=== Problem to work on ===
Your answer should be the exact lines of the data below from the one containing "all: try by intros [?|Hin]%Hel Hh'; auto." through the one containing "started in the"; please include nothing else.

##############################

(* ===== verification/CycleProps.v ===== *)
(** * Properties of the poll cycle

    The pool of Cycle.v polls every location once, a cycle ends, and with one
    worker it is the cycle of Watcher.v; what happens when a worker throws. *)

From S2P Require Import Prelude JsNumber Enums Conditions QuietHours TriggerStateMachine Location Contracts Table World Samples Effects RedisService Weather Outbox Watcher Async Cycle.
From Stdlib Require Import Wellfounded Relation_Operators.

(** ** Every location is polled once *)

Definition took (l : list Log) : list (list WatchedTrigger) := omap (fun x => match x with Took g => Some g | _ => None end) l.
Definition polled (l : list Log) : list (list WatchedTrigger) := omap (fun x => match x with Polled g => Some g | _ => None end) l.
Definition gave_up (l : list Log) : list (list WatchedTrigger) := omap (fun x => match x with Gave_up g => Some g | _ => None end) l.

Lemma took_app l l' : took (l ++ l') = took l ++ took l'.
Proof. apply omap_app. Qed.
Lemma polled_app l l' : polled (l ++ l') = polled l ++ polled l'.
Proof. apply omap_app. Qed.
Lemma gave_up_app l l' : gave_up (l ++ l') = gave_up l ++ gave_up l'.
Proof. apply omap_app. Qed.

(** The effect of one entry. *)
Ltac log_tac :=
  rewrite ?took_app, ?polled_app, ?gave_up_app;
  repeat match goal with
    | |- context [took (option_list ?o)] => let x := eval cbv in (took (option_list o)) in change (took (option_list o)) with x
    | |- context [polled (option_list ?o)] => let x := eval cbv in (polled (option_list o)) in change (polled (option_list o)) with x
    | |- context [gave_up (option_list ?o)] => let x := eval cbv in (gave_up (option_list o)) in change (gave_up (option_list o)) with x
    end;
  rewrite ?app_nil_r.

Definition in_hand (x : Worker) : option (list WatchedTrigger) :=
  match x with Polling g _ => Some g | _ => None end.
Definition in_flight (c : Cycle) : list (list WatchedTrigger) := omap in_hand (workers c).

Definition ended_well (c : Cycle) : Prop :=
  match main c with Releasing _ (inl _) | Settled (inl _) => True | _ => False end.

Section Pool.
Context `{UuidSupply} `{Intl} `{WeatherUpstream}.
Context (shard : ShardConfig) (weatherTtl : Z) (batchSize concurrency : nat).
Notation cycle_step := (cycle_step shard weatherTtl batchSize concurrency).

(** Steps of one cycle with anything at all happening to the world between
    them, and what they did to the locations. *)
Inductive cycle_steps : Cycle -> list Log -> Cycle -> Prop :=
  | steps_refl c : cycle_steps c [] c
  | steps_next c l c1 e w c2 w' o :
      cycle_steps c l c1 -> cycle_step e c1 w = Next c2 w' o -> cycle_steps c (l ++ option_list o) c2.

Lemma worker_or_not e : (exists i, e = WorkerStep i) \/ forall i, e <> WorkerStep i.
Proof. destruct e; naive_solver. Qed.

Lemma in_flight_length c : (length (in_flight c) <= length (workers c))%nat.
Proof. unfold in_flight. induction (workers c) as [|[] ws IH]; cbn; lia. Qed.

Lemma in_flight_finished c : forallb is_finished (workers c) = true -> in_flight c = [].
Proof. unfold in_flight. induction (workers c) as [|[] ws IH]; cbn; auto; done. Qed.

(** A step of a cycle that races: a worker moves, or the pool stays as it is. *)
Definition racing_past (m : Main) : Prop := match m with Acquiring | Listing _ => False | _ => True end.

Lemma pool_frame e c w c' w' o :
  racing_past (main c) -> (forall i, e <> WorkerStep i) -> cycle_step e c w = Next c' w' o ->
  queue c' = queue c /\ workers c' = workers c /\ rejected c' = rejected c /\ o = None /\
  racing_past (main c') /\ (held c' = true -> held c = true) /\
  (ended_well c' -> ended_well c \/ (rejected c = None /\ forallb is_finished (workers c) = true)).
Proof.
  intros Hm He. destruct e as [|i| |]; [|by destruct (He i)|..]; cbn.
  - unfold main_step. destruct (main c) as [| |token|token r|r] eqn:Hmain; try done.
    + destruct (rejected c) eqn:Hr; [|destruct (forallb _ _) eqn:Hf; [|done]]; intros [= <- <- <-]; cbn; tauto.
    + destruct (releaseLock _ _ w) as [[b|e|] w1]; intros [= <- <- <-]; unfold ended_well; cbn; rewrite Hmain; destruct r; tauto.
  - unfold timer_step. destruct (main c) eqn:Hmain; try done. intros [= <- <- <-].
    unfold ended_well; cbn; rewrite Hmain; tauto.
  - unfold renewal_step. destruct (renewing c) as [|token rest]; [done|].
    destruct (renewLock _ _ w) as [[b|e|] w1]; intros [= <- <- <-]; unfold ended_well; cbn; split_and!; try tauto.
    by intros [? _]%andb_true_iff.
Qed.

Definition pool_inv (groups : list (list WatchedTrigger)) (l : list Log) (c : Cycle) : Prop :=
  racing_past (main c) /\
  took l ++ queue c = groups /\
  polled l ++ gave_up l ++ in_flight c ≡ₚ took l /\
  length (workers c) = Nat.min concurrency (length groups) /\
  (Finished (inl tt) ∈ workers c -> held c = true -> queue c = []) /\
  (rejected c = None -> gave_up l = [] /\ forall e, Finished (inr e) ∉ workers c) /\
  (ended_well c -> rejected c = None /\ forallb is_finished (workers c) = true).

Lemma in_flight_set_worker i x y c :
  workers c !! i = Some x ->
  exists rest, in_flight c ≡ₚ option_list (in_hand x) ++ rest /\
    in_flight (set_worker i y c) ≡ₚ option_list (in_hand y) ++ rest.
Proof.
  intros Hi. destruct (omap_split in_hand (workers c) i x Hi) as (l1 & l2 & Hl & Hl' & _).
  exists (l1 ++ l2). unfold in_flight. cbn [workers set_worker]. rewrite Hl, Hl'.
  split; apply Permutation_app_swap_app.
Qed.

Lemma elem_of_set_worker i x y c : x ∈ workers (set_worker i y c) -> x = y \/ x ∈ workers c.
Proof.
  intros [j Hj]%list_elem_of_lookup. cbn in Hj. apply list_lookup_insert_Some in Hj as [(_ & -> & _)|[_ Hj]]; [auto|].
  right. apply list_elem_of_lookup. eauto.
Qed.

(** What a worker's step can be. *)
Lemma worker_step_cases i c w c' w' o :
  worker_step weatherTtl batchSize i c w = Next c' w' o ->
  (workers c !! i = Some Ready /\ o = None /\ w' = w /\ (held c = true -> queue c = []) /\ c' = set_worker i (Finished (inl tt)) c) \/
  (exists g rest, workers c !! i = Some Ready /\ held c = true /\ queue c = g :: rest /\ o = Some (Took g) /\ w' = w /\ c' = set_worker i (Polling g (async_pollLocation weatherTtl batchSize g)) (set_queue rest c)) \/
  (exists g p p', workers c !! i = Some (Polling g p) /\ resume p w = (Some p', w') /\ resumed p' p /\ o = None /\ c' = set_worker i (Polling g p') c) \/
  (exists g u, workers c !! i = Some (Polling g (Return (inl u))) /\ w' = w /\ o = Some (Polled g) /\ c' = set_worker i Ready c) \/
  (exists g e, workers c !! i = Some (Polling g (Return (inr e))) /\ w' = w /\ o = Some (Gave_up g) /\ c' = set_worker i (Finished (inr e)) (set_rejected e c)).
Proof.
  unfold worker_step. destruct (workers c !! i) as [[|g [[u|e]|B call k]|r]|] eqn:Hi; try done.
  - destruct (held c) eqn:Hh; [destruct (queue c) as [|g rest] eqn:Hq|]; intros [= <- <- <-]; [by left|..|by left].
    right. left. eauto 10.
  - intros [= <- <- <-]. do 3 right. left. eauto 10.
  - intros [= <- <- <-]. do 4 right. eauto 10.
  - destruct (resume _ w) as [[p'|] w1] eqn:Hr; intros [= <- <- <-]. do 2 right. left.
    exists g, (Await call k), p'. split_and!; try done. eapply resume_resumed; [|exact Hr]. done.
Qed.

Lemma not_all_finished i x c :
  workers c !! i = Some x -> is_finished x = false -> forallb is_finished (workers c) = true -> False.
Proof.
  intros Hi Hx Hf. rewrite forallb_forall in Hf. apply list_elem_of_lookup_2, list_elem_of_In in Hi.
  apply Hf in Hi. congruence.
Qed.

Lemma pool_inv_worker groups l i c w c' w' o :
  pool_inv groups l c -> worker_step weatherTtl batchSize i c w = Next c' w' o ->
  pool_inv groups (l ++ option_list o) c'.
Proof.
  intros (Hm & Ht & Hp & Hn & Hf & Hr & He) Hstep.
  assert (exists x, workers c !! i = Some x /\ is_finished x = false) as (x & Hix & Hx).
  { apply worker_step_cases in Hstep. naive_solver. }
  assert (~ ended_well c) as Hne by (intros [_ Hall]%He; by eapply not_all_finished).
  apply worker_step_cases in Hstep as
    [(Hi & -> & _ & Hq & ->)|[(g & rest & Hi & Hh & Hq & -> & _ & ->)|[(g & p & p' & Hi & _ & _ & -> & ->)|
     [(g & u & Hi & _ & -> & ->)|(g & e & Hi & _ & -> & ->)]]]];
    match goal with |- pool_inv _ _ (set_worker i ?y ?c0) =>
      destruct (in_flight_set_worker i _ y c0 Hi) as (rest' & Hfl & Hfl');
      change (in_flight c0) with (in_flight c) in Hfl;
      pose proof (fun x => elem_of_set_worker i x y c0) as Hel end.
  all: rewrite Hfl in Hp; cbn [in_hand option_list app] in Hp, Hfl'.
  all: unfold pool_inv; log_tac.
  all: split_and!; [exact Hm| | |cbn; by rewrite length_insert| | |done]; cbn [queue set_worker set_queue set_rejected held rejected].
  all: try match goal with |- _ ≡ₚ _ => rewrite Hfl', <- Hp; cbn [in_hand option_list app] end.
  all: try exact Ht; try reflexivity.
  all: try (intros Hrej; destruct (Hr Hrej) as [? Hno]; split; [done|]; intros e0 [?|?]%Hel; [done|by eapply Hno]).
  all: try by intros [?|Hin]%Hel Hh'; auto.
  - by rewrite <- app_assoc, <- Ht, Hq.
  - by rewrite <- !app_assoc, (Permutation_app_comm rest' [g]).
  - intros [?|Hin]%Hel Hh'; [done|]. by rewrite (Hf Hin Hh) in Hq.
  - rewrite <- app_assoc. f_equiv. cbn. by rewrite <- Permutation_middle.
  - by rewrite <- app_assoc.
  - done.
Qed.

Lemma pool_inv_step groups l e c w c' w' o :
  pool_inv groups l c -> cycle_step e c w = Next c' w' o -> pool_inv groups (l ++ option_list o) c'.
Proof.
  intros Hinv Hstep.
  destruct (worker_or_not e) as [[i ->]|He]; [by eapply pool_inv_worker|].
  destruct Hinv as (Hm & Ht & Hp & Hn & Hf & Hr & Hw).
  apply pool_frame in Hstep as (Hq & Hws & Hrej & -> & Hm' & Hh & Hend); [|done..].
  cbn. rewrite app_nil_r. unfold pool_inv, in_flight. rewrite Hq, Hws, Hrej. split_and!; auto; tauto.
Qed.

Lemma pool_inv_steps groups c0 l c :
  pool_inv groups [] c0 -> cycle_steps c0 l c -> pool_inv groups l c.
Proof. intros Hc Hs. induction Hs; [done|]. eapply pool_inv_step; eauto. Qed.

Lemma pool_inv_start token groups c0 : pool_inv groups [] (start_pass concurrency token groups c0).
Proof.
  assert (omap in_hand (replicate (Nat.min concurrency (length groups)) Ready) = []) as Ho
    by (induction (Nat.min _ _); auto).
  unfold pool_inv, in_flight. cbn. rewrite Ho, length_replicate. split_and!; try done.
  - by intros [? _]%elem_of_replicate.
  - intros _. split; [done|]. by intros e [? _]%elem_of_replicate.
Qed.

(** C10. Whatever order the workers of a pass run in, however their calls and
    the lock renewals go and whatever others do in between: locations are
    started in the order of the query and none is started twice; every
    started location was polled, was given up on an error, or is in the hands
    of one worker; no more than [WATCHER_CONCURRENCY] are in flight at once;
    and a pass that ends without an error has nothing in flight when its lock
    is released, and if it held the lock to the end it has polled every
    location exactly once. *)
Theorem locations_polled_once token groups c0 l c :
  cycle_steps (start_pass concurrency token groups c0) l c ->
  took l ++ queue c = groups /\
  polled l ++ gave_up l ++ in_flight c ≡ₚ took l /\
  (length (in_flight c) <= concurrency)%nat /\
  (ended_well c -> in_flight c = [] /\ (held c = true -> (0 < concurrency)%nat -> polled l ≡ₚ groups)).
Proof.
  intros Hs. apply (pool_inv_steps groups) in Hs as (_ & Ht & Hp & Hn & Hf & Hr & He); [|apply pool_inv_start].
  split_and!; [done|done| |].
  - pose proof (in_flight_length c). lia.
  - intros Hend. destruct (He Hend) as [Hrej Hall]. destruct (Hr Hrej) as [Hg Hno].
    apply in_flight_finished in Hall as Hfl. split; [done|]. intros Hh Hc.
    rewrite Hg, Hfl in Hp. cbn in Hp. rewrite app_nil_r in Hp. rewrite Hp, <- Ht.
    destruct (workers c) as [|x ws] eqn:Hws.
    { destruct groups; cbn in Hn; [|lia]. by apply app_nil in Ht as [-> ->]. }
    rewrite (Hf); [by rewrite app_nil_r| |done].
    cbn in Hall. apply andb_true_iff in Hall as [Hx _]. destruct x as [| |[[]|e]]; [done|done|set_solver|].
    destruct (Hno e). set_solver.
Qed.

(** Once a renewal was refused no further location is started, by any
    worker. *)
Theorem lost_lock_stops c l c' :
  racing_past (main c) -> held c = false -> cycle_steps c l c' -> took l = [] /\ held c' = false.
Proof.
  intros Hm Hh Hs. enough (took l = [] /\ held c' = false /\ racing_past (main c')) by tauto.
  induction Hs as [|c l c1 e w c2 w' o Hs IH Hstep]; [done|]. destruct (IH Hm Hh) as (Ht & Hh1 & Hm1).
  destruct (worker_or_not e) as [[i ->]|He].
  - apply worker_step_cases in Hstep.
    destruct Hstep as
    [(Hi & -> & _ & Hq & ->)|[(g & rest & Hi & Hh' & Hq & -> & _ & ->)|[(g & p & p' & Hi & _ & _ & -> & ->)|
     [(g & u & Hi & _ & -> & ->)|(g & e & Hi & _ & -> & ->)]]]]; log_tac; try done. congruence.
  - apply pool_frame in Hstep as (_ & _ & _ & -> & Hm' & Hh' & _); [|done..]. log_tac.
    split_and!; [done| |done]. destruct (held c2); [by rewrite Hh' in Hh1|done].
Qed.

##############################

=== Task response ===
  all: try by intros [?|Hin]%Hel Hh'; auto.
  - by rewrite <- app_assoc, <- Ht, Hq.
  - by rewrite <- !app_assoc, (Permutation_app_comm rest' [g]).
  - intros [?|Hin]%Hel Hh'; [done|]. by rewrite (Hf Hin Hh) in Hq.
  - rewrite <- app_assoc. f_equiv. cbn. by rewrite <- Permutation_middle.
  - by rewrite <- app_assoc.
  - done.
Qed.

Lemma pool_inv_step groups l e c w c' w' o :
  pool_inv groups l c -> cycle_step e c w = Next c' w' o -> pool_inv groups (l ++ option_list o) c'.
Proof.
  intros Hinv Hstep.
  destruct (worker_or_not e) as [[i ->]|He]; [by eapply pool_inv_worker|].
  destruct Hinv as (Hm & Ht & Hp & Hn & Hf & Hr & Hw).
  apply pool_frame in Hstep as (Hq & Hws & Hrej & -> & Hm' & Hh & Hend); [|done..].
  cbn. rewrite app_nil_r. unfold pool_inv, in_flight. rewrite Hq, Hws, Hrej. split_and!; auto; tauto.
Qed.

Lemma pool_inv_steps groups c0 l c :
  pool_inv groups [] c0 -> cycle_steps c0 l c -> pool_inv groups l c.
Proof. intros Hc Hs. induction Hs; [done|]. eapply pool_inv_step; eauto. Qed.

Lemma pool_inv_start token groups c0 : pool_inv groups [] (start_pass concurrency token groups c0).
Proof.
  assert (omap in_hand (replicate (Nat.min concurrency (length groups)) Ready) = []) as Ho
    by (induction (Nat.min _ _); auto).
  unfold pool_inv, in_flight. cbn. rewrite Ho, length_replicate. split_and!; try done.
  - by intros [? _]%elem_of_replicate.
  - intros _. split; [done|]. by intros e [? _]%elem_of_replicate.
Qed.

(** C10. Whatever order the workers of a pass run in, however their calls and
    the lock renewals go and whatever others do in between: locations are
    started in the order of the query and none is started twice; every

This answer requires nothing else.